L’Evangile du 4ème dimanche de l’Avent nous présente l’incarnation de notre Dieu au ventre de la femme, et plus particulièrement la rencontre entre deux femmes enceintes : la jeune Marie qui porte en son ventre Jésus, et la femme mûre Elisabeth qui porte en son ventre Jean-le-Baptiste.
Et parce que cette Visitation nous présente deux femmes enceintes, je laisse aujourd’hui la parole à deux mères de famille pour commenter cette rencontre à partir de leur propre expérience.
D’abord Annick Rivet, réunionnaise originaire de métropole, mère de 2 enfants et grand-mère d’un petit fils :
Pour moi ce texte de Luc et cette rencontre entre 2 femmes qui portent la vie en elle (et pas n’importe quelle vie !), représente une immense bouffée d’espérance, l’espérance du monde à venir, l’espérance d’un Dieu qui se rend présent dans nos vies.
Pourtant, à lire de plus près, accueillir cette annonce ne va pas de soi. Cet enfant est annoncé au moment où il ne devrait pas y en avoir. On nous dit qu’Elisabeth était « trop âgée » pour enfanter et Marie qui n’est pas encore mariée se confronte, elle, aux convenances sociales.

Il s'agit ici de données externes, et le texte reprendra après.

(** [match_here p bos s]: match [p] at the head of [s]; [bos] tells
    whether the head of [s] is the start of the subject string. The
    result is what is left of [s] after the match. *)
Fixpoint match_here (p : pattern) : bool -> str -> option str :=
  match p with
  | [] => fun _ s => Some s
  | Bol :: r => fun bos s => if bos then match_here r bos s else None
  | Eol :: r => fun bos s => if at_eol s then match_here r bos s else None
  | Chr c :: r => fun _ s =>
      match s with
      | x :: s' => if Ascii.eqb x c then match_here r false s' else None
      | [] => None
      end
  | Plus cls :: r => fun _ =>
      fix more (s : str) : option str :=
        match s with
        | x :: s' =>
            if cls x then
              match more s' with
              | Some rest => Some rest
              | None => match_here r false s'
              end
            else None
        | [] => None
        end
  end.

(** The text of a match of [s] that leaves [rest]: [m.group(0)]. *)
Definition group0 (s rest : str) : str :=
  firstn (length s - length rest) s.

Fixpoint search_from (p : pattern) (bos : bool) (s : str) : option str :=
  match match_here p bos s with
  | Some rest => Some (group0 s rest)
  | None =>
      match s with
      | [] => None
      | _ :: s' => search_from p false s'
      end
  end.

(** [re.search(p, s)]: the leftmost match, [None] when there is none. *)
Definition re_search (p : pattern) (s : str) : option str :=
  search_from p true s.

(** [re.compile(p).match(s)]: a match at the start of [s] only. *)
Definition re_match (p : pattern) (s : str) : option str :=
  option_map (group0 s) (match_here p true s).

End Py.

(** ** Exceptions and effects *)

(** The exceptions a run can end with. [NewReleaseError] is the one
    exception class the module defines; the others are raised by the
    built-ins and by the git library. *)
Inductive exn : Type :=
| NewReleaseError (msg : str)
| TypeError
| ValueError
| FileNotFoundError
| InvalidGitRepositoryError
| GitCommandError.

(** The outcome of a call: an exception or a value. *)
Definition result (A : Type) : Type := (exn + A)%type.

Definition ok {A : Type} (a : A) : result A := inr a.
Definition raise {A : Type} (e : exn) : result A := inl e.

Definition bind_result {A B : Type} (r : result A) (k : A -> result B) : result B :=
  match r with
  | inl e => inl e
  | inr a => k a
  end.

(** What a run does to the outside, in the order it does it. *)
Inductive effect : Type :=
| WriteFile (path content : str)    (* open(path, 'w') and the writes *)
| GitAdd (path : str)               (* repo.git.add(path) *)
| GitCommit (message : str)         (* repo.git.commit(m=message) *)
| CreateTag (name : str)            (* repo.create_tag(name) *)
| Print (text : str).               (* print(text) *)

(** The working directory as the program sees it: the text of
    [setup.py] ([None] when the file does not exist), whether the
    directory is a git repository, and the effects performed so far.
    The text of a file is what text-mode input yields, with every line
    ending read as ['\n']. *)
Record world : Type := mkWorld {
  setup_py : option str;
  is_repo : bool;
  trace : list effect
}.

Definition record (e : effect) (w : world) : world :=
  mkWorld (setup_py w) (is_repo w) (trace w ++ [e]).

(** A computation reads and changes the world and ends with a value or
    an exception; the changes made before an exception stay. *)
Definition M (A : Type) : Type := world -> result A * world.

Definition ret {A : Type} (a : A) : M A := fun w => (ok a, w).
Definition throw {A : Type} (e : exn) : M A := fun w => (raise e, w).
Definition lift {A : Type} (r : result A) : M A := fun w => (r, w).

Definition bind {A B : Type} (m : M A) (k : A -> M B) : M B :=
  fun w =>
    match m w with
    | (inl e, w') => (inl e, w')
    | (inr a, w') => k a w'
    end.

Declare Scope py_scope.
Delimit Scope py_scope with py.
Notation "x <- m ;; k" := (bind m (fun x => k))
  (at level 61, m at next level, right associativity) : py_scope.
Notation "m ;; k" := (bind m (fun _ => k))
  (at level 61, right associativity) : py_scope.
Notation "x <-- r ;; k" := (bind_result r (fun x => k))
  (at level 61, r at next level, right associativity) : py_scope.

Local Open Scope py_scope.

(** A value held by one of the variables [major], [minor], [patch] of
    [next_version]: the text split off the version, or an [int] once
    the component has been bumped or reset. *)
Inductive pyval : Type :=
| VStr (s : str)
| VInt (z : Z).

(** [int(v)] *)
Definition py_int (v : pyval) : result Z :=
  match v with
  | VInt z => ok z
  | VStr s =>
      match Py.int_of_str s with
      | Some z => ok z
      | None => raise ValueError
      end
  end.

(** What a [{}] field of [str.format] prints for [v]. *)
Definition format_field (v : pyval) : result str :=
  match v with
  | VStr s => ok s
  | VInt z =>
      match Py.str_of_int z with
      | Some text => ok text
      | None => raise ValueError
      end
  end.

(** [repr] of a string without quotes, backslashes or control
    characters, and of a list of such strings. *)
Definition repr_str (s : str) : str := "'" :: s ++ ["'"].

Fixpoint join (sep : str) (l : list str) : str :=
  match l with
  | [] => []
  | [s] => s
  | s :: l' => s ++ sep ++ join sep l'
  end.

Definition repr_list (l : list str) : str :=
  "[" :: join (lit ", ") (map repr_str l) ++ ["]"].

(** ** The class [NewRelease] *)

(** [__VERSION_STRING = '[0-9]+\.[0-9]+\.[0-9]+'] *)
Definition VERSION_STRING : Py.pattern :=
  [Py.Plus Py.is_digit; Py.Chr "."; Py.Plus Py.is_digit; Py.Chr ".";
   Py.Plus Py.is_digit].

(** ['^{}$'.format(__VERSION_STRING)] *)
Definition ANCHORED_VERSION_STRING : Py.pattern :=
  Py.Bol :: VERSION_STRING ++ [Py.Eol].

Definition BUMP_VERSIONS : list str := [lit "major"; lit "minor"; lit "patch"].

Definition SETUP_FILE : str := lit "setup.py".

(** An instance: [self.current_version]. The attribute [self.repo] is
    the repository of the working directory, which [world] holds. *)
Record NewRelease : Type := mkNewRelease {
  current_version : str
}.

(** [get_version_from_line]: [re.search] gives [None] when nothing
    matches, [.group(0)] then raises [AttributeError], which the
    handler turns into the result [None]. *)
Definition get_version_from_line (line : str) : option str :=
  match Py.re_search VERSION_STRING line with
  | Some version => Some version
  | None => None
  end.

(** [validate_release_number]: [regex.match] of a [None] argument
    raises [TypeError]. *)
Definition validate_release_number (version : option str) : result unit :=
  match version with
  | None => raise TypeError
  | Some v =>
      match Py.re_match ANCHORED_VERSION_STRING v with
      | None => raise (NewReleaseError (lit "Invalid release version: " ++ v))
      | Some _ => ok tt
      end
  end.

(** [release in self.__BUMP_VERSIONS] *)
Definition in_list (x : str) (l : list str) : bool := existsb (Py.str_eqb x) l.

Definition validate_release (release : str) : result unit :=
  if negb (in_list release BUMP_VERSIONS)
  then raise (NewReleaseError
                (lit "Not a valid release. Should be one of " ++ repr_list BUMP_VERSIONS))
  else ok tt.

Definition next_version (self : NewRelease) (release : str) : result str :=
  match Py.split "." (current_version self) with
  | [major; minor; patch] =>
      v1 <-- (if Py.str_eqb release (lit "major")
              then i <-- py_int (VStr major) ;;
                   ok (VInt (i + 1), VInt 0, VInt 0)
              else ok (VStr major, VStr minor, VStr patch)) ;;
      v2 <-- (let '(major, minor, patch) := v1 in
              if Py.str_eqb release (lit "minor")
              then i <-- py_int minor ;;
                   ok (major, VInt (i + 1), VInt 0)
              else ok v1) ;;
      v3 <-- (let '(major, minor, patch) := v2 in
              if Py.str_eqb release (lit "patch")
              then i <-- py_int patch ;;
                   ok (major, minor, VInt (i + 1))
              else ok v2) ;;
      let '(major, minor, patch) := v3 in
      major <-- format_field major ;;
      minor <-- format_field minor ;;
      patch <-- format_field patch ;;
      ok (major ++ "." :: minor ++ "." :: patch)
  | _ => raise ValueError   (* unpacking needs exactly three parts *)
  end.

(** The loop of [extract_current_version]: the first line that
    contains ['version='] decides. *)
Fixpoint scan_version (lines : list str) : option str :=
  match lines with
  | [] => None
  | line :: rest =>
      if Py.contains (lit "version=") line
      then get_version_from_line line
      else scan_version rest
  end.

(** The loop of [update_setup_file] that fills [lines]. *)
Fixpoint rewrite_lines (search_string current next : str)
  (infile : list str) (lines : list str) : list str :=
  match infile with
  | [] => lines
  | line :: rest =>
      let line' :=
        if Py.str_eqb (Py.strip line) search_string
        then Py.replace current next line
        else line in
      rewrite_lines search_string current next rest (lines ++ [line'])
  end.

(** The loop that writes the lines out, one [write] after the other. *)
Definition written (lines : list str) : str :=
  fold_left (fun text line => text ++ line) lines [].

(** [open(self.__SETUP_FILE)] and the iteration over its lines. *)
Definition read_setup_file : M (list str) :=
  fun w =>
    match setup_py w with
    | None => (raise FileNotFoundError, w)
    | Some text => (ok (Py.readlines text), w)
    end.

(** [open(self.__SETUP_FILE, 'w')] and the writes. *)
Definition write_setup_file (lines : list str) : M unit :=
  fun w =>
    let text := written lines in
    (ok tt, record (WriteFile SETUP_FILE text)
              (mkWorld (Some text) (is_repo w) (trace w))).

(** [git.Repo(os.getcwd())] *)
Definition open_repo : M unit :=
  fun w => if is_repo w then (ok tt, w) else (raise InvalidGitRepositoryError, w).

Definition print (text : str) : M unit :=
  fun w => (ok tt, record (Print text) w).

Section Program.

(** Whether git carries out a command in a given state (a commit with
    nothing staged and a tag that exists are refused, for instance). *)
Variable git_accepts : effect -> world -> bool.

Definition git (e : effect) : M unit :=
  fun w =>
    if git_accepts e w then (ok tt, record e w)
    else (raise GitCommandError, w).

Definition extract_current_version : M str :=
  lines <- read_setup_file ;;
  let current_version := scan_version lines in
  lift (validate_release_number current_version) ;;
  match current_version with
  | Some v => ret v
  | None => throw TypeError   (* not reached: the validation has raised *)
  end.

(** [__init__] *)
Definition init : M NewRelease :=
  v <- extract_current_version ;;
  open_repo ;;
  ret (mkNewRelease v).

Definition update_git (new_version : str) : M unit :=
  let commit_message := lit "New release: v" ++ new_version in
  git (GitCommit commit_message) ;;
  git (CreateTag ("v" :: new_version)).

Elles avaient toutes deux accepté leur condition, s’en remettaient à Dieu…
Quelle surprise ! mais aussi quel bouleversement dans leur vie à partir de ce moment, et même quel risque personnel elles ont accepté !
Je suis une gramoune et, sans vous raconter ma vie, j’aimerais partager deux réflexions avec vous.
Le monde d’aujourd’hui nous demande d’être volontaire, d’avoir des projets, d’être efficace, conforme, performant ou performante. Pourtant ce texte nous montre deux femmes, dans la joie, qui font tout autrement. Elles accueillent ce qu’elles ne peuvent comprendre ou maîtriser totalement.
Cela m’évoque que, de la même façon, accepter, accueillir l’inattendu apporté par les autres dans nos vies n’est pas facile. On ne sait jamais où cela nous entrainera, peut-être juste un peu plus loin, mais peut-être cela bouleversera-t-il notre vie. Il ne s’agit pas de tout accepter, il y faut du discernement me direz-vous. Et vous aurez raison. Tout ce que je peux dire, c’est que dans mon expérience personnelle, chaque fois que j’ai osé -car il faut de l’audace, même à tout petit niveau- accepter des situations professionnelles ou personnelles inattendues, surprenantes, cela m’a entrainée dans beaucoup de travail, d’efforts mais cela m’a chaque fois transformée et c’est ce qui fait qu’aujourd’hui je peux être heureuse et en paix avec mon passé.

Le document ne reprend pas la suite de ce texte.